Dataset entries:
◇ ◇ ◇ ◇ ◇

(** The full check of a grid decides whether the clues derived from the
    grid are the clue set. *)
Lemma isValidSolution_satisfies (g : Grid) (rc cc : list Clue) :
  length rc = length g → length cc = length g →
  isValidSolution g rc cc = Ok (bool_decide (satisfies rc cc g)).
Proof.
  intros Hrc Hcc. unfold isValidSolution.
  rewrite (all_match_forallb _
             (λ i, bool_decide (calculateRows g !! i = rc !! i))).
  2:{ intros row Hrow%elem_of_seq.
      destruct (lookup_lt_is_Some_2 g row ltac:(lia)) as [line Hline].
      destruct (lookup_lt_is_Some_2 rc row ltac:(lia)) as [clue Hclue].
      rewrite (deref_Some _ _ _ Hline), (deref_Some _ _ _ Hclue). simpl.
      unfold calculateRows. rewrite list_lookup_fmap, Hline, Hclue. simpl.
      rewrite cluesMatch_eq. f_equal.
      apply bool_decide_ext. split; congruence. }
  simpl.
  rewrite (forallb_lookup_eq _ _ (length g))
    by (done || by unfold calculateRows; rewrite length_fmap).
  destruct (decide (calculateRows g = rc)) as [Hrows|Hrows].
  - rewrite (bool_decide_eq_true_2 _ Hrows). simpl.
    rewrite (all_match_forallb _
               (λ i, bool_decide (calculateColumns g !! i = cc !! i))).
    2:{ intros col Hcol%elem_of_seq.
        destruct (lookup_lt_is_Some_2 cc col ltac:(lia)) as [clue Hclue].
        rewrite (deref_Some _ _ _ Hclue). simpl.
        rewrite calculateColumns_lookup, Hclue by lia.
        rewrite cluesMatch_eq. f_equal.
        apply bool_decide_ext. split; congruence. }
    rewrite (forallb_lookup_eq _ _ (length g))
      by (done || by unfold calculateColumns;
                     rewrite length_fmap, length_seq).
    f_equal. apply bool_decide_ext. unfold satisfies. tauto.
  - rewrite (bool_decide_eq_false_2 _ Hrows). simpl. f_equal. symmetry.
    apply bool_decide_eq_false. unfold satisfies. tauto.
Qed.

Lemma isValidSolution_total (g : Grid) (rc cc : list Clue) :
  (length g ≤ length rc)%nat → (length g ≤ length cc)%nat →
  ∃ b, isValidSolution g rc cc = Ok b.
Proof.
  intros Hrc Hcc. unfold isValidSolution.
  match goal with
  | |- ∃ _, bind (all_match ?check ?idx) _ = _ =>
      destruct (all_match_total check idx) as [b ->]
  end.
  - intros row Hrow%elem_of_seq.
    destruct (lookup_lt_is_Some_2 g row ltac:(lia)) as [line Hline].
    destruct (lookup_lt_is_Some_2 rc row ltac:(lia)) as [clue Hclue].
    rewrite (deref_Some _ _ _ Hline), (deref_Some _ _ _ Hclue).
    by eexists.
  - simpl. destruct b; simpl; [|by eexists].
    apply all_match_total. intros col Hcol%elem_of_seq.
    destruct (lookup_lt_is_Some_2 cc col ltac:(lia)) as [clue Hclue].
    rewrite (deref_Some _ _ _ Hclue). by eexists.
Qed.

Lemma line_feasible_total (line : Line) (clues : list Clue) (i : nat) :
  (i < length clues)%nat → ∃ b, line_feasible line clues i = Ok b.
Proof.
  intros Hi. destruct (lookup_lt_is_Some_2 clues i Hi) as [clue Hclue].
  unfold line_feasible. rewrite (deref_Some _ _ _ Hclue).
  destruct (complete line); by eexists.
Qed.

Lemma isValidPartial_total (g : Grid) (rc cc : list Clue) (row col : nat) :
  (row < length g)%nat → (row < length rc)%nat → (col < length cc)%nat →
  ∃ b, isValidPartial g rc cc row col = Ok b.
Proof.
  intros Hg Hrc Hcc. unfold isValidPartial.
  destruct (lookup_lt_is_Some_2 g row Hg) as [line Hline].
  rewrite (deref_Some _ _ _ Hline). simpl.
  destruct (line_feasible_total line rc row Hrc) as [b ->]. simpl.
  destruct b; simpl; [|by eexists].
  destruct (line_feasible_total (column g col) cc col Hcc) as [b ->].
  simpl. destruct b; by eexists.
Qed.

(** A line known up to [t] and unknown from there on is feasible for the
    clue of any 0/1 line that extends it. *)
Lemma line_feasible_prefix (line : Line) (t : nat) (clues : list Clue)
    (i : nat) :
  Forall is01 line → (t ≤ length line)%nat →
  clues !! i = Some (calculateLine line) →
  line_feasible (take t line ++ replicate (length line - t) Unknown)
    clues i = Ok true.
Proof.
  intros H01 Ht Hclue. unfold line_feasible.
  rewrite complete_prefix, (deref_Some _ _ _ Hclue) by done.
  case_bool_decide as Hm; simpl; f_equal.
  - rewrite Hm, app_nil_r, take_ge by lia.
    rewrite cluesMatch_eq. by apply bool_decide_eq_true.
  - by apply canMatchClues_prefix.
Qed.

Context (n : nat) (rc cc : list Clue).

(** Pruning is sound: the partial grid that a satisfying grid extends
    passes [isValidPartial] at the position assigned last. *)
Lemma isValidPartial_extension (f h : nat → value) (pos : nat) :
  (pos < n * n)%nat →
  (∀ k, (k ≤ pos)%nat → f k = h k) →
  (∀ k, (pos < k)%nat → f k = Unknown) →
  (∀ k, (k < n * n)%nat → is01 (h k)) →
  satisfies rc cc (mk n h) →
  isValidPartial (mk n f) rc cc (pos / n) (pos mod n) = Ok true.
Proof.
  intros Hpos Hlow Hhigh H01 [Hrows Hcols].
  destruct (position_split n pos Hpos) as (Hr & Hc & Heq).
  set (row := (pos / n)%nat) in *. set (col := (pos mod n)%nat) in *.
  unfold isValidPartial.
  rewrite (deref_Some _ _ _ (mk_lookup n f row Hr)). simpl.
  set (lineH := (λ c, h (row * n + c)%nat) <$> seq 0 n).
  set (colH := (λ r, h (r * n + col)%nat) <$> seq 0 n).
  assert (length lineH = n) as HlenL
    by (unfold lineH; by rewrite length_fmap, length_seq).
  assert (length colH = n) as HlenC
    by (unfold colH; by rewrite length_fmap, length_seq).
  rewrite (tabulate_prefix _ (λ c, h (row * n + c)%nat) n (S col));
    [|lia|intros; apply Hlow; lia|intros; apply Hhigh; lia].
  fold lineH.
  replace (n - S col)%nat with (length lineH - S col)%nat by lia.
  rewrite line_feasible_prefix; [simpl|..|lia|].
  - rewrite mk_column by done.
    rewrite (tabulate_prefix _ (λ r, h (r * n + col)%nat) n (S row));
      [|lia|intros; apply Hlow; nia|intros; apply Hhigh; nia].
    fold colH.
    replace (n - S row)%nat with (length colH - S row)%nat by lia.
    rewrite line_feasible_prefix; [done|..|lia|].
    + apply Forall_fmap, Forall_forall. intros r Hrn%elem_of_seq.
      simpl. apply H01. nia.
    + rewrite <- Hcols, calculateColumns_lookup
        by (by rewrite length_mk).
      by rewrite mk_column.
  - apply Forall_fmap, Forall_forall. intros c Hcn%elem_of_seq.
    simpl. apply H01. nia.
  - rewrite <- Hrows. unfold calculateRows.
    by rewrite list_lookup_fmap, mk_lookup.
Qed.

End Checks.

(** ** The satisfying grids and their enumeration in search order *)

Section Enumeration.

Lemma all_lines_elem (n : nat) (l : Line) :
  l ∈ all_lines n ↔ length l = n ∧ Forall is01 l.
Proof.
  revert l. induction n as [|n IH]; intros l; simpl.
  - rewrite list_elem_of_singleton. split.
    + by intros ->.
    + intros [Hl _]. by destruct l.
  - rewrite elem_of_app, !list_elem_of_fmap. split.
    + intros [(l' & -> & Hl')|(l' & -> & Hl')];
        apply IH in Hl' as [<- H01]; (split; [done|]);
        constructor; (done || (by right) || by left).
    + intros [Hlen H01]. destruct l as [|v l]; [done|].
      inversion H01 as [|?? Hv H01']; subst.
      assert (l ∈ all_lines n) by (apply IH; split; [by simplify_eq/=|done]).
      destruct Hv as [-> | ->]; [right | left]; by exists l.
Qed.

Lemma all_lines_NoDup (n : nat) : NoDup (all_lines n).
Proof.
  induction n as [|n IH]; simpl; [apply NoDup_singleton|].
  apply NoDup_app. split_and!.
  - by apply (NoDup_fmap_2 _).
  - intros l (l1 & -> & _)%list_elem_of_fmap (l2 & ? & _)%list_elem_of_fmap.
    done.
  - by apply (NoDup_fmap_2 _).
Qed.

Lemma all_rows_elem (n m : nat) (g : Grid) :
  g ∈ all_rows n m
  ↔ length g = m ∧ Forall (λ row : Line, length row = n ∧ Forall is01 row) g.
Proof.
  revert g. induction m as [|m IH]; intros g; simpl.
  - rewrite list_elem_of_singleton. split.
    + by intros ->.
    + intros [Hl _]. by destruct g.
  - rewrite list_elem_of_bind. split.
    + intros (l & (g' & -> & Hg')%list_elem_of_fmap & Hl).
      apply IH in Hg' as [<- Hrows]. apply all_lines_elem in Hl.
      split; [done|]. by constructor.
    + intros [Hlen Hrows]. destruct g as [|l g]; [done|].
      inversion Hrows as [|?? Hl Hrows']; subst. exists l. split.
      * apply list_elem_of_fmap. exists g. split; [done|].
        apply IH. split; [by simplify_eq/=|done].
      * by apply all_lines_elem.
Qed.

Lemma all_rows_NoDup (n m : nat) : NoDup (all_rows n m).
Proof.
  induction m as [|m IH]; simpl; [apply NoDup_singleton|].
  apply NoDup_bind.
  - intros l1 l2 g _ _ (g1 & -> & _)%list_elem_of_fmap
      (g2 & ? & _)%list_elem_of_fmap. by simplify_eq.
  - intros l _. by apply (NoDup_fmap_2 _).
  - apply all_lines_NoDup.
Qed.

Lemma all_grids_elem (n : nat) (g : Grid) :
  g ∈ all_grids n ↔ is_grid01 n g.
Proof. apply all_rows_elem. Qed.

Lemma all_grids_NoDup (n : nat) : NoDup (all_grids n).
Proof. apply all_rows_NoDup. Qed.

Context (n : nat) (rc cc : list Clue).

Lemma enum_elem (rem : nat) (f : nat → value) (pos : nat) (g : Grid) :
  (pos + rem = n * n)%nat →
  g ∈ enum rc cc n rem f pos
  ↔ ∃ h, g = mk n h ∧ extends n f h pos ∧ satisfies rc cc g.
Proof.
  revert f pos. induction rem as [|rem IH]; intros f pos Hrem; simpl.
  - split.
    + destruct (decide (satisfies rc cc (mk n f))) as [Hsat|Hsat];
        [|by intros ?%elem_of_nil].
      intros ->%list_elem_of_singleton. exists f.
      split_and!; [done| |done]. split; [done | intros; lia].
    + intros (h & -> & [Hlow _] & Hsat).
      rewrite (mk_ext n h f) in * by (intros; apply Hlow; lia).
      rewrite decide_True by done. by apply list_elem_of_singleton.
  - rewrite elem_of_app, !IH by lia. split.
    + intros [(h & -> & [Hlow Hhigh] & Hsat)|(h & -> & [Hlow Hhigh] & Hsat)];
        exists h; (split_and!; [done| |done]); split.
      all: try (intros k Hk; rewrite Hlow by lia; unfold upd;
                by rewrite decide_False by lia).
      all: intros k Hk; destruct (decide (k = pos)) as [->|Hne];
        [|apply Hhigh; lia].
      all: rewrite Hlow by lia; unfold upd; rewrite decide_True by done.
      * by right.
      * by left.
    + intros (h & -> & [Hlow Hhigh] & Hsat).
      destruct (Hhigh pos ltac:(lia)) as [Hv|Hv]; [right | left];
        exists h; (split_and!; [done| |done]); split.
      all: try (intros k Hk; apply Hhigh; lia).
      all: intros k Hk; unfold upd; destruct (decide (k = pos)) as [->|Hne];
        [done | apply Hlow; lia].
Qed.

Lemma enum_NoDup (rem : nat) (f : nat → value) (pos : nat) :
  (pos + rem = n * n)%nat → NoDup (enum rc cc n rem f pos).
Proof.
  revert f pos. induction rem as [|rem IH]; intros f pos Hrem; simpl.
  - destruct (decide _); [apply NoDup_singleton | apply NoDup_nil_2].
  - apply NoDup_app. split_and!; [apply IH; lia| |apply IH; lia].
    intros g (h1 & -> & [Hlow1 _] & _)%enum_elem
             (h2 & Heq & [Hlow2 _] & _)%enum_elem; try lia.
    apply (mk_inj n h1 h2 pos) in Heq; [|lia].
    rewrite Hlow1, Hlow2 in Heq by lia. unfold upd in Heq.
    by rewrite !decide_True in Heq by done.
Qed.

◇ ◇ ◇ ◇ ◇

Look above for the line containing "length rc = length" and the line containing "rewrite calculateColumns_lookup, Hclue". Transcribe both, with the lines between them, exactly.

  length rc = length g → length cc = length g →
  isValidSolution g rc cc = Ok (bool_decide (satisfies rc cc g)).
Proof.
  intros Hrc Hcc. unfold isValidSolution.
  rewrite (all_match_forallb _
             (λ i, bool_decide (calculateRows g !! i = rc !! i))).
  2:{ intros row Hrow%elem_of_seq.
      destruct (lookup_lt_is_Some_2 g row ltac:(lia)) as [line Hline].
      destruct (lookup_lt_is_Some_2 rc row ltac:(lia)) as [clue Hclue].
      rewrite (deref_Some _ _ _ Hline), (deref_Some _ _ _ Hclue). simpl.
      unfold calculateRows. rewrite list_lookup_fmap, Hline, Hclue. simpl.
      rewrite cluesMatch_eq. f_equal.
      apply bool_decide_ext. split; congruence. }
  simpl.
  rewrite (forallb_lookup_eq _ _ (length g))
    by (done || by unfold calculateRows; rewrite length_fmap).
  destruct (decide (calculateRows g = rc)) as [Hrows|Hrows].
  - rewrite (bool_decide_eq_true_2 _ Hrows). simpl.
    rewrite (all_match_forallb _
               (λ i, bool_decide (calculateColumns g !! i = cc !! i))).
    2:{ intros col Hcol%elem_of_seq.
        destruct (lookup_lt_is_Some_2 cc col ltac:(lia)) as [clue Hclue].
        rewrite (deref_Some _ _ _ Hclue). simpl.
        rewrite calculateColumns_lookup, Hclue by lia.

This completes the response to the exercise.